Mortgage Rates Edge Slightly Deeper Into All Time Lows

Interest Rates

Mortgage Rates were slightly lower again today after hitting new all-time lows on Friday.  It continues to be the case that different lenders are adjusting rate sheets in different ways in the current environment.  Because of this, an individual lender may not be priced at their all-time lows today, but the average across all the rate sheets we assess fell another 0.01 today, more firmly establishing 3.625% as the current Best-Execution rate for Conventional 30yr Fixed loans.

(Read More:What is A Best-Execution Mortgage Rate?)

The key event for the first half of the week was Sunday’s elections in Greece, which have already mostly played out.  At this point, we’re just waiting for Greece to go ahead and “form a government,” which is something they try to do after elections are held.  Failure to form a government after the last round of elections is one of the key factors that helped rates get to their current levels domestically.

We don’t know how much it might affect rates over the next 2.5 days if Greece is resoundingly successful in this endeavor, but given that officials from the prevailing party have already announced that they will ask the Eurogroup to lessen Greece’s austerity burden, we can’t imagine the formation of a unity government in Greece to take rates anywhere remotely close to “it never happened” levels from April.
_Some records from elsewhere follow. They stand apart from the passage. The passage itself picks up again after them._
(* ===== verification/ListCmd.v ===== *)
(** * accfg/list.c: the list and save-config commands

    The options are read by [parse_options] into the file's static variables; the
    walk (Listing) builds the document, which is printed or written to a file. *)

From S2P Require Import Prelude CString Prog ParseOptions Types Sysfs Param Tree Device Wq Filter JsonStore JsonUtil Listing Commands.
Local Open Scope string_scope.
Local Open Scope Z_scope.

(* accfg/list.c:19-26 list *)
Record list_options := ListOptions {
  o_devices : bool;
  o_groups : bool;
  o_engines : bool;
  o_wqs : bool;
  o_idle : bool;
  o_save_conf : bool;
}.
#[export] Instance eta_list_options : Eta list_options := λ r,
  ListOptions (o_devices r) (o_groups r) (o_engines r) (o_wqs r) (o_idle r) (o_save_conf r).

(* accfg/list.c:28-37 listopts_to_flags *)
Definition listopts_to_flags (list : list_options) : Z :=
  let flags := if o_idle list then Z.lor 0 UTIL_JSON_IDLE else 0 in
  if o_save_conf list then Z.lor flags UTIL_JSON_SAVE else flags.

(* accfg/list.c:618-621 num_list_flags *)
Definition num_list_flags (list : list_options) : Z :=
  Z.b2z (o_devices list) + Z.b2z (o_groups list) + Z.b2z (o_wqs list) + Z.b2z (o_engines list).

Definition given (o : option string) : bool := match o with Some _ => true | None => false end.

(** The kind asked for is the one of the name, when no flag names one. *)
(* accfg/list.c:662-667 cmd_list *)
Definition default_kinds (list : list_options) (param : util_filter_params) : list_options :=
  if num_list_flags list =? 0 then
    list <| o_devices := given (p_device param) |> <| o_groups := given (p_group param) |>
         <| o_wqs := given (p_wq param) |> <| o_engines := given (p_engine param) |>
  else list.

Section list.
Context {F : Type} `{Kernel F} `{FileOut F} {S : Type} `{JsonOut S}.
Notation M := (prog (world F)).
Notation J := (prog (jstate F S)).
Notation L := (prog (lstate F S)).

Definition printf (text : string) : L unit := json (fprintf stdout text).
Definition display (a : option positive) : L unit :=
  flags ← arg lf_flags; json (util_display_json_array stdout a flags).
Definition when_some {A} (o : option A) (k : L unit) : L unit := match o with Some _ => k | None => mret () end.

(** [list_for_each(...) if (match_device(dev, iter)) { jc = iter; break; }] *)
Fixpoint first_match (dev : positive) (l : list accfg_json_container) : L (option accfg_json_container) :=
  match l with
  | [] => mret None
  | iter :: l' =>
      b ← in_world (match_device dev (jc_device_name iter));
      if b : bool then mret (Some iter) else first_match dev l'
  end.

(** ** Saving *)

(** A write that fails is not noticed. *)
(* accfg/list.c:373-392 save_config *)
Definition save_config (saved_file : string) : L Z :=
  jdevices ← arg lf_jdevices;
  fd ← in_world (call (k_create saved_file));
  match fd with
  | None => mret (- EIO)
  | Some _ =>
      flags ← arg lf_flags;
      when_some jdevices (json (util_display_json_array (file saved_file) jdevices flags));;
      free_containers;;
      mret 0
  end.

(** ** Displaying

    A command that shows one kind of objects returns without [free_containers]. *)

(* accfg/list.c:394-415 display_device *)
Definition display_device (param : util_filter_params) (jdevices : positive) : L Z :=
  printf (newline "devices:");;
  match p_device param with
  | None => display (Some jdevices);; mret 0
  | Some _ =>
      jdevice ← json (json_object_array_get_idx jdevices 0);
      match jdevice with
      | None => mret (- EINVAL)
      | Some jdevice => text ← json (json_object_to_json_string_ext jdevice); printf (newline text);; mret 0
      end
  end.

(** The container of the device of the object asked for. *)
Definition display_of (ctx : positive) (name : string)
    (parse : positive → string → M (Z + positive * positive))
    (k : positive → accfg_json_container → L unit) : L Z :=
  r ← in_world (parse ctx name);
  match r with
  | inl rc => mret rc
  | inr (dev, _) =>
      l ← arg lf_jdev_list;
      jc ← first_match dev l;
      match jc with
      | None => mret (- EINVAL)
      | Some jc => k dev jc;; mret 0
      end
  end.

(* accfg/list.c:417-455 display_group *)
Definition display_group (param : util_filter_params) (ctx : positive) : L Z :=
  printf (newline "groups:");;
  match p_group param with
  | None =>
      l ← arg lf_jdev_list;
      for_each l (λ iter, printf (newline ("device " +:+ jc_device_name iter +:+ ":"));; display (jc_jgroups iter));;
      mret 0
  | Some name =>
      display_of ctx name parse_group_name (λ _ jc,
        printf (newline ("device " +:+ jc_device_name jc +:+ ":"));;
        when_some (jc_jgroups jc) (display (jc_jgroups jc)))
  end.

(** The groups of one device that have objects; [once] until the heading is printed. *)
Fixpoint display_grouped (heading : string) (arrays : list (option positive)) (ids : list Z) (slots_left : list nat)
    (once : bool) : L unit :=
  match slots_left with
  | [] => mret ()
  | i :: slots' =>
      a ← must (arrays !! i);
      match a with
      | None => display_grouped heading arrays ids slots' once
      | Some _ =>
          (if once then printf (newline heading) else mret ());;
          id ← must (ids !! i);
          printf (newline ("group id " +:+ print_u (u32 id) +:+ ":"));;
          display a;;
          display_grouped heading arrays ids slots' false
      end
  end.

(** What [display_wq] and [display_engine] share: the arrays of the kind, the words
    for it, and the name asked for. *)
Definition display_children (title grouped ungrouped : string)
    (arrays : accfg_json_container → list (option positive)) (rest : accfg_json_container → option positive)
    (name : option string) (parse : positive → string → M (Z + positive * positive)) (ctx : positive) : L Z :=
  printf (newline title);;
  match name with
  | None =>
      l ← arg lf_jdev_list;
      for_each l (λ iter,
        dev ← in_world (accfg_ctx_device_get_by_name ctx (jc_device_name iter));
        dev ← must dev;
        max_groups ← in_world (accfg_device_get_max_groups dev);
        printf (newline ("device " +:+ jc_device_name iter +:+ ":"));;
        display_grouped grouped (arrays iter) (jc_jgroup_id iter) (slot_range max_groups) true;;
        when_some (rest iter) (printf (newline ungrouped);; display (rest iter)));;
      mret 0
  | Some name =>
      display_of ctx name parse (λ dev jc,
        max_groups ← in_world (accfg_device_get_max_groups dev);
        printf (newline ("device " +:+ jc_device_name jc +:+ ":"));;
        for_each (slot_range max_groups) (λ i,
          a ← must (arrays jc !! i); when_some a (display a));;
        when_some (rest jc) (display (rest jc)))
  end.

(* accfg/list.c:457-523 display_wq *)
Definition display_wq (param : util_filter_params) (ctx : positive) : L Z :=
  display_children "workqueues:" "grouped workqueues:" "ungrouped workqueues:" jc_jwq_group jc_jwq_ungroup
    (p_wq param) parse_wq_name ctx.
(* accfg/list.c:525-593 display_engine *)
Definition display_engine (param : util_filter_params) (ctx : positive) : L Z :=
  display_children "engines:" "grouped engines:" "ungrouped engines:" jc_jengine_group jc_jengine_ungroup
    (p_engine param) parse_engine_name ctx.

(* accfg/list.c:595-616 list_display *)
Definition list_display (list : list_options) (param : util_filter_params) (ctx : positive) : L Z :=
  jdevices ← arg lf_jdevices;
  if negb (o_devices list) && negb (o_groups list) && negb (o_wqs list) && negb (o_engines list) then
    when_some jdevices (display jdevices);; free_containers;; mret 0
  else if o_devices list then jdevices ← must jdevices; display_device param jdevices
  else if o_groups list then display_group param ctx
  else if o_wqs list then display_wq param ctx
  else display_engine param ctx.

(** ** The commands *)

(** From the walk on. *)
(* accfg/list.c:669-692 cmd_list *)
Definition list_objects (list : list_options) (param : util_filter_params) (ctx : positive) : L Z :=
  rc ← walk_listing (list_callbacks (o_idle list)) (listopts_to_flags list) ctx param;
  if negb (rc =? 0) then mret rc
  else
    rc ← list_display list param ctx;
    if negb (rc =? 0) then mret rc
    else failed ← gets did_fail; mret (if failed : bool then - EINVAL else 0).

(* accfg/list.c:718-748 cmd_save *)
Definition save_objects (list : list_options) (param : util_filter_params) (saved_file : string) (ctx : positive) : L Z :=
  rc ← walk_listing (list_callbacks (o_idle list)) (listopts_to_flags list) ctx param;
  if negb (rc =? 0) then mret rc
  else
    config_file ← in_world (strdup saved_file);
    match config_file with
    | None => mret (- ENOMEM)
    | Some config_file => rc ← save_config config_file; mret (if rc <? 0 then rc else 0)
    end.

Section commands.
Context (alloc_ok : Z → bool) (ACCFG_CONF_FILE : string).

(** A command's own variables, from its start to its end. *)
Definition with_arg {A} (m : L A) : J A := zoom (λ j, LState j zero_list_arg false) (λ l _, l_json l) m.

(* accfg/list.c:627-647 cmd_list *)
Definition cmd_list_options : list opt :=
  [OPT_STRING "d" "device" "util_param.device" "device-id" "filter by device";
   OPT_STRING "g" "group" "util_param.group" "group-id" "filter by group";
   OPT_STRING "q" "workqueue" "util_param.wq" "wq-id" "filter by workqueue";
   OPT_STRING "e" "engine" "util_param.engine" "engine-id" "filter by engine";
   OPT_BOOLEAN "G" "groups" "list.groups" "include group info";
   OPT_BOOLEAN "D" "devices" "list.devices" "include device info";
   OPT_BOOLEAN "E" "engines" "list.engines" "include engine info";
   OPT_BOOLEAN "Q" "workqueues" "list.wqs" "include workqueue info";
   OPT_BOOLEAN "i" "idle" "list.idle" "include idle components";
   OPT_END].
Definition list_vars : variables :=
  {["util_param.device" := VStr None; "util_param.group" := VStr None; "util_param.wq" := VStr None;
    "util_param.engine" := VStr None; "list.groups" := VBool false; "list.devices" := VBool false;
    "list.engines" := VBool false; "list.wqs" := VBool false; "list.idle" := VBool false]}.
Definition list_param_of (vars : variables) : util_filter_params :=
  FilterParams (string_of vars "util_param.device") (string_of vars "util_param.group")
    (string_of vars "util_param.wq") (string_of vars "util_param.engine").
Definition list_options_of (vars : variables) : list_options :=
  ListOptions (bool_of vars "list.devices") (bool_of vars "list.groups") (bool_of vars "list.engines")
    (bool_of vars "list.wqs") (bool_of vars "list.idle") false.

(* accfg/list.c:623-693 cmd_list *)
Definition cmd_list (argv : list string) (ctx : positive) : J Z :=
  vars ← options_only alloc_ok None argv cmd_list_options "accel-config list [<options>]" list_vars;
  let param := list_param_of vars in
  with_arg (list_objects (default_kinds (list_options_of vars) param) param ctx).

(* accfg/list.c:697-701 cmd_save *)
Definition cmd_save_options : list opt :=
  [OPT_STRING "s" "saved-file" "config_save.saved_file" "saved-file" "specify saved file name and path"; OPT_END].

(* accfg/list.c:695-749 cmd_save *)
Definition cmd_save (argv : list string) (ctx : positive) : J Z :=
  vars ← options_only alloc_ok None argv cmd_save_options "accel-config save-config [<options>]"
           {["config_save.saved_file" := VStr None]};
  let list := ListOptions false false false false false true in
  with_arg (save_objects list (FilterParams None None None None)
              (default ACCFG_CONF_FILE (string_of vars "config_save.saved_file")) ctx).
End commands.
End list.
Moreover, we’d be expecting the market’s focus to shift toward Wednesday’s official policy announcement from the Fed as well as FOMC member forecasts and Bernanke’s press conference.  There’s much less consensus out there vs last time as to whether or how the FOMC might go about addressing the topic of further fiscal stimulus.  Many believe the Fed will stay on hold until next meeting, while others think they might meet markets half-way and simply extend existing Operation Twist policies.

Long Term Guidance: We’d continue to advocate not trying to “get ahead” of current market movements as a high degree of uncertainty is pervasive.  While it’s a reasonably safe assumption that European concerns will generally help rates stay lower than they otherwise would be, that “otherwise would be” part is very much a moving target.  Best bet is to focus on the fact that rates are at their all time lows, and can change quickly based on events that aren’t “scheduled” or able to be forecast.  Risk vs reward for floating vs locking looks a bit larger than we’d like, but not out of the question for those who understand the risks and have an exit strategy if things don’t go their way.

Loan Originator Perspectives

Aaron Meyer, Mortgage Officer First Bank Financial Centre

Rates haven’t been much lower especially with the uncertainty of a Federal Reserve meeting this week and Greece’s election last night. Lock now and be happy because mortgage capacity is filling up quickly.

Victor Burek, Benchmark Mortgage

Most lenders rate sheets are as good as they have ever been today. With rates at record lows it is difficult to not advise locking; however, I continue to believe the lowest rates are ahead of us.

Ted Rood, Senior Mortgage Consultant,  Wintrust Mortgage

Last week, buzz was that Greek election on Sunday was the big unknown. After the fact today, rate sheets still better as focus swings to rising Spanish debt issues. Bottom line: Europe has more problems than US, and that will keep our rates low. Bigger concern than rates may be lenders fleeing risk. Wells Fargo announced last week they are not participating in the FHA streamline program for non Wells clients, other lenders soon followed.


  • 30YR FIXED –  3.625%
  • FHA/VA -3.5% – 3.75%
  • 15 YEAR FIXED –  3.00%
  • 5 YEAR ARMS –  2.625-3. 25% depending on the lender

Ongoing Lock/Float Considerations 

  • Rates and costs continue to operate near all time best levels
  • Current levels have experienced increasing resistance in improving much from here
  • Rates could easily move higher or lower, but given the nearness to all time lows, there’s generally more risk than reward regarding floating
  • But that will always be the case when rates operate near all-time levels, and as 2011 showed us, it doesn’t always mean they’re done improving.
  • (As always, please keep in mind that our talk of Best-Execution always pertains to a completely ideal scenario.  There can be all sorts of reasons that your quoted rate would not be the same as our average rates, and in those cases, assuming you’re following along on a day to day basis, simply use the Best-Ex levels we quote as a baseline to track potential movement in your quoted rate).